Uncertain value for adolescents
DMPA should be carefully considered for use in adolescent girls—and this proviso includes the subcutaneous formulation.
Adolescence is a critical period for bone mineralization. Thus, any agent that limits bone accretion should be prescribed only after weighing all the other options.
A prospective cohort study in adolescents found a 3.1% decrease in BMD after 2 years of DMPA use, versus a 9.5% increase among nonusers.11 More recent reports indicate significant gains in BMD and reversal in bone loss once the drug is discontinued.12
What the “black box” warning means
Based in part on results from these studies, the Food and Drug Administration (FDA) and the drug’s manufacturer issued a black box warning for both the IM and subcutaneous formulations of DMPA. This step was taken to highlight the fact that users of DMPA may lose significant BMD, and that this loss may increase with duration of use and may not be entirely reversible.
The warning recommends that the drugs be used as long-term birth control only if other methods are inadequate. It emphasizes the general lack of certainty about the effect of these drugs on peak bone mass (when used in adolescence or early adulthood) and the risk of osteoporotic fracture (later in life).
How to counsel patients
I discuss the black box warning with each patient in the larger context of contraceptive counseling. The lower efficacy and other problems associated with daily birth control methods must be weighed against the risk of bone loss in both adolescents and adults.
It also is important to consider other risk factors for osteoporosis, such as chronic alcohol or tobacco use, eating disorders, or chronic use of corticosteroids. Adolescents who have poor eating habits or who use alcohol or tobacco may be at heightened risk of BMD loss.
Once a woman chooses DMPA, she should be encouraged to maintain a healthy lifestyle, including adequate calcium intake, weight-bearing and musclestrengthening exercises, smoking cessation, and moderate to no alcohol intake.
BMD measurements are not recommended since they do not predict fracture risk in premenopausal women.
Other side effects
Though rare, serious thrombotic events have been reported in women using the IM formulation.
Also rare are ocular disorders (loss of vision, proptosis, diplopia, or migraine) and ectopic pregnancy.

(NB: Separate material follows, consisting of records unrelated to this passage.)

Section StepInv.
Context (cfg : Config) (env : Env).

Lemma inv_same s s' :
  parser s' = parser s → command_read_buffer_ s' = command_read_buffer_ s → closed_ s' = closed_ s →
  pending_write_buf_ s' = pending_write_buf_ s → log s' = log s → paused_ s' = paused_ s →
  tokens s' ≡ₚ tokens s → Live s → has_buffered_input s = false → Inv s'.
Proof.
  intros H1 H2 H3 H4 H5 H6 H7 HL Hq. split; [left; by apply (live_same s) |]. intros _.
  unfold has_buffered_input in *. by rewrite H1, H2.
Qed.

(** What was sent belongs to the exchange under way, which [t] goes on with. *)
Lemma sent_answered data s s' :
  Responding s → parser s' = parser s → command_read_buffer_ s' = command_read_buffer_ s →
  closed_ s' = closed_ s → pending_write_buf_ s' = [] → log s' = log s ++ [Sent data] →
  tokens s' ≡ₚ Some (must_close (request_ (parser s))) :: tokens s → Inv s'.
Proof.
  intros HR H1 H2 H3 H4 H5 H6. pose proof (re_core s HR) as C.
  assert (Responding (note (Sent data) s)) as HR'.
  { destruct HR as [_ E S T]. split; try done; [| simpl; by rewrite exchanges_snoc, E].
    apply (core_same s); simpl; try done; [by rewrite verdicts_app, app_nil_r | by rewrite stream_app; simpl; rewrite app_nil_r]. }
  apply (inv_answered (note (Sent data) s)). by apply answered_intro.
Qed.

Lemma task_inv t ts s :
  posted s = t :: ts → Live s → has_buffered_input s = false → Inv (run_task cfg env t (set_posted ts s)).
Proof.
  intros Hp HL Hq. pose proof (tokens_posted _ _ _ Hp) as HT. pose proof (co_open s (lv_core s HL)) as Hc.
  destruct t as [| payload k | payload | | keep]; simpl in *; rewrite ?Hc.
  - case_match; (apply (inv_same s); try done; by rewrite HT).
  - destruct (token_taken s (set_posted ts s) (cont_flag k) HL) as [HR Hk]; [by rewrite HT | done.. |].
    apply (sent_answered payload (set_posted ts s)); [done | done | done | done | apply (co_pending s), HL | done |].
    unfold tokens. simpl. rewrite omap_app. simpl. rewrite Hk, <- (assoc_L (++)). simpl.
    by rewrite <- !Permutation_middle.
  - exfalso. destruct (token_taken s (set_posted ts s) None HL) as [_ ?]; [by rewrite HT | done..].
  - apply (inv_same s); try done. by rewrite HT.
  - destruct (token_taken s (set_posted ts s) (Some (negb keep)) HL) as [HR [= Hk]]; [by rewrite HT | done.. |].
    rewrite <- (negb_involutive keep), Hk. by apply (finish_keeps_inv cfg env (set_posted ts s)).
Qed.

Lemma read_done_inv data s :
  Live s → has_buffered_input s = false → Inv (read_done cfg env data s).
Proof.
  intros HL Hq. pose proof (lv_core s HL) as C. unfold read_done. destruct data as [| b data].
  { apply inv_read. split; [by left | done]. }
  set (d := b :: data). set (s1 := note _ _).
  assert (Live s1) as HL1.
  { split; simpl; [| by rewrite exchanges_snoc, (lv_exchange s HL) | apply HL | apply HL].
    split; simpl; try apply C; [by rewrite verdicts_app, app_nil_r; apply C |]. intros more.
    rewrite verdicts_app, stream_app, app_nil_r, <- !(assoc_L (++)). simpl.
    by rewrite app_nil_r, (co_tracks s C). }
  destruct (_ >? _); [by apply (inv_close s1); [apply HL1 | apply C |] |].
  assert (Inv (loop cfg env s1)) as HI by by apply loop_live.
  case_match; [by apply inv_read | done].
Qed.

Other possible side effects include injection site reactions, decreased libido, acne, headache, fatigue, gastrointestinal disorders (distention, abdominal pain, diarrhea, nausea), infection, arthralgia, back pain, limb pain, dizziness, insomnia, anxiety, depression, breast pain and/or tenderness, and hot flushes.
Return to ovulation
DMPA is associated with a prolonged return to ovulation once it is discontinued. In a large US study of women who discontinued intramuscular DMPA to become pregnant, 68% conceived within 12 months, 83% conceived within 15 months, and 93% conceived within 18 months of the last injection, with a median time to conception of 10 months.13
Though no studies have determined the median time to conception for subcutaneous DMPA, it is likely to be similar to the 10-month interval seen with the IM formulation.
Comparing drugs head to head
The IM and subcutaneous formulations were compared prospectively at a single US center.14 The study defined return to ovulation as the first time serum progesterone levels reached at least 4.7 ng/mL. At the end of 12 months (postinjection), the cumulative rate of ovulation was 97.4% for subcutaneous DMPA and 94.7% for the IM formulation.

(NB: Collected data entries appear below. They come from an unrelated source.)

(* ===== verification/HttpExchange.v ===== *)
(** * What a client gets over an HTTP/1.1 connection

    About [HttpSession]: requests written by a client arrive as they were written,
    one after another on the same connection ([pipelined_requests_served]); a
    static file is sent whole, with its length ([static_file_exact]); and the runs
    in which the session departs from its comments or from the protocol. *)

From S2P Require Import Prelude CString FsmEngine HttpParser HttpSession HttpSessionSafety.

(** ** Requests as a client writes them *)

Record ClientRequest := mkClient {
  cl_method : bytes;
  cl_path : bytes;
  cl_query : option bytes;
  cl_headers : list (bytes * bytes);
  cl_body : bytes;
}.

Definition QUESTION : Z := 63.
Definition COLON : Z := 58.

Definition cl_target (r : ClientRequest) : bytes :=
  cl_path r ++ match cl_query r with None => [] | Some q => QUESTION :: q end.

(** The length of the body is announced when there is one. *)
Definition all_headers (r : ClientRequest) : list (bytes * bytes) :=
  cl_headers r ++ match cl_body r with [] => [] | _ => [(s! "content-length", to_string (size (cl_body r)))] end.

Definition header_line (h : bytes * bytes) : bytes := h.1 ++ [COLON; SP] ++ h.2.
Definition request_line (r : ClientRequest) : bytes :=
  cl_method r ++ [SP] ++ cl_target r ++ [SP] ++ s! "HTTP/1.1".

Definition encode_request (r : ClientRequest) : bytes :=
  (request_line r ++ CRLF) ++ concat ((λ h, header_line h ++ CRLF) <$> all_headers r) ++ CRLF ++ cl_body r.

(** A header as it is looked up: the name in lower case, no blanks around. *)
Definition field_name (h : bytes * bytes) : bytes := to_lower (trim h.1).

Ovulation occurred at a median of approximately 7 months (subcutaneous route) and 6 months (IM).
Early ovulation is possible
One subject in the subcutaneous DMPA group ovulated 14 weeks after her last injection. Thus, it is important to adhere to the recommended dosing schedule of 12 to 14 weeks.
Weight gain: 0 to 7.5 lb
Reports of weight gain with DMPA have been highly variable. Many women who discontinue hormonal contraceptives cite weight gain as the reason. With one third of US women meeting the criteria for obesity—a number that is likely to rise—and with ethnic variations, it is difficult to determine the exact impact of DMPA.

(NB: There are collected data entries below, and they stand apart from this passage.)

Definition on_ticket (answer : TicketAnswer) (o : Operation) : Operation :=
  match answer with
  | TimedOut => fail Unknown 0 (s! "persist") o
  | Failed => fail Unavailable 451 (s! "persist") o
  | Persisted => set_stage Done (act (Completed (mkResult Accepted 250 (s! "persist"))) (take_complete o))
  end.

Inductive Event :=
  | Start (answer : option (Z * ActorStatus))
  | Quota (allowed : bool)
  | Expand (throws : bool)
  | Aliases (targets : list bytes)
  | Write (answer : WriteAnswer) (ids : nat → Z) (now : Z)
  | Commit (ok : bool)
  | EnqueueRun (answer : EnqueueAnswer)
  | Ticket (answer : TicketAnswer).

(** An event that the operation does not wait for does not occur. *)
Definition step (ev : Event) (o : Operation) : Operation :=
  match stage o, ev with
  | Starting, Start a => on_start a o
  | AwaitQuota, Quota allowed => on_quota allowed o
  | Expanding, Expand throws => if (throws : bool) then guard_catch o else expand_next o
  | AwaitAliases address, Aliases targets => add address targets o
  | Writing, Write a ids now => on_write a ids now o
  | AwaitCommit, Commit ok => on_commit ok o
  | Enqueueing, EnqueueRun a => on_enqueue a o
  | AwaitTicket, Ticket a => on_ticket a o
  | _, _ => o
  end.

Definition run (evs : list Event) (o : Operation) : Operation := foldl (λ o ev, step ev o) o evs.
End Steps.

(** The events the operation waits for. *)
Definition awaited (st : Stage) (ev : Event) : bool :=
  match st, ev with
  | Starting, Start _ | AwaitQuota, Quota _ | Expanding, Expand _ | AwaitAliases _, Aliases _ | Writing, Write _ _ _
  | AwaitCommit, Commit _ | Enqueueing, EnqueueRun _ | AwaitTicket, Ticket _ => true
  | _, _ => false
  end.

(** ** Properties *)

(** The account and the message passed the checks of the first function. *)
Definition admissible (r : Request) : Prop :=
  user_id r ≠ 0 ∧ recipients r ≠ [] ∧ (length (recipients r) ≤ 100)%nat ∧ Z.of_nat (length (raw r)) ≤ 1024 * 1024.

Definition allowed (cfg : Config) (a : bytes) : Prop :=
  recipient_allowed a (system_domain cfg) (external_delivery_enabled cfg) = true.

(** The recipients of the mail against those asked for: every one was allowed, no
    two are the same up to case, and those of other domains are all there. *)
Definition expansion_of (cfg : Config) (asked targets : list bytes) : Prop :=
  Forall (allowed cfg) asked ∧ NoDup (to_lower <$> targets) ∧
  Forall (λ a, is_local cfg a = false → to_lower a ∈ to_lower <$> targets) asked.

(** What a finished operation may have done. *)
Inductive outcome (cfg : Config) (req : Request) : list Action → Prop :=
  | out_refused r : status r ≠ Accepted → outcome cfg req [Completed r]
  | out_withdrawn p r : status r = Unavailable →
      outcome cfg req [StoreBody p (raw req); RemoveObject p; RemoveObject (tree_path p); Completed r]
  | out_not_taken p r : status r = Unavailable →
      outcome cfg req [StoreBody p (raw req); SaveTree p; RemoveObject p; RemoveObject (tree_path p); Completed r]
  | out_unknown p r : status r = Unknown → outcome cfg req [StoreBody p (raw req); SaveTree p; Completed r]
  | out_taken m r : status r ≠ Rejected → status r ≠ AuthFailed → m_from m = sender req →
      admissible req → expansion_of cfg (recipients req) (m_to m) →
      outcome cfg req [StoreBody (m_body_path m) (raw req); SaveTree (m_body_path m); Enqueue m; Completed r].

Section Proofs.
Context (cfg : Config) (layout : MailObjectKeyLayout) (req : Request).

(** The set [seen] holds the lower case of the expansion, which has no duplicates. *)
Definition seen_ok (o : Operation) : Prop :=
  NoDup (to_lower <$> expanded o) ∧ ∀ k, k ∈ seen o ↔ k ∈ to_lower <$> expanded o.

A well-designed, placebo-controlled trial by Pelkman and colleagues15 found DMPA to have no effect on resting energy expenditure, food intake, or body weight. Three large clinical trials of subcutaneous DMPA found a mean weight gain of 3.5 lb during the first year of use, and a small 2-year study comparing IM and subcutaneous DMPA found mean weight gains of 7.6 and 7.5 lb, respectively.
Combating endometriosis pain
With the FDA’s approval of subcutaneous DMPA for treatment of endometriosis-associated pain, the drug expands the pharmacologic choices for endometriosis pain relief for the first time in 15 years, with less frequent side effects than the other widely used drug, leuprolide acetate.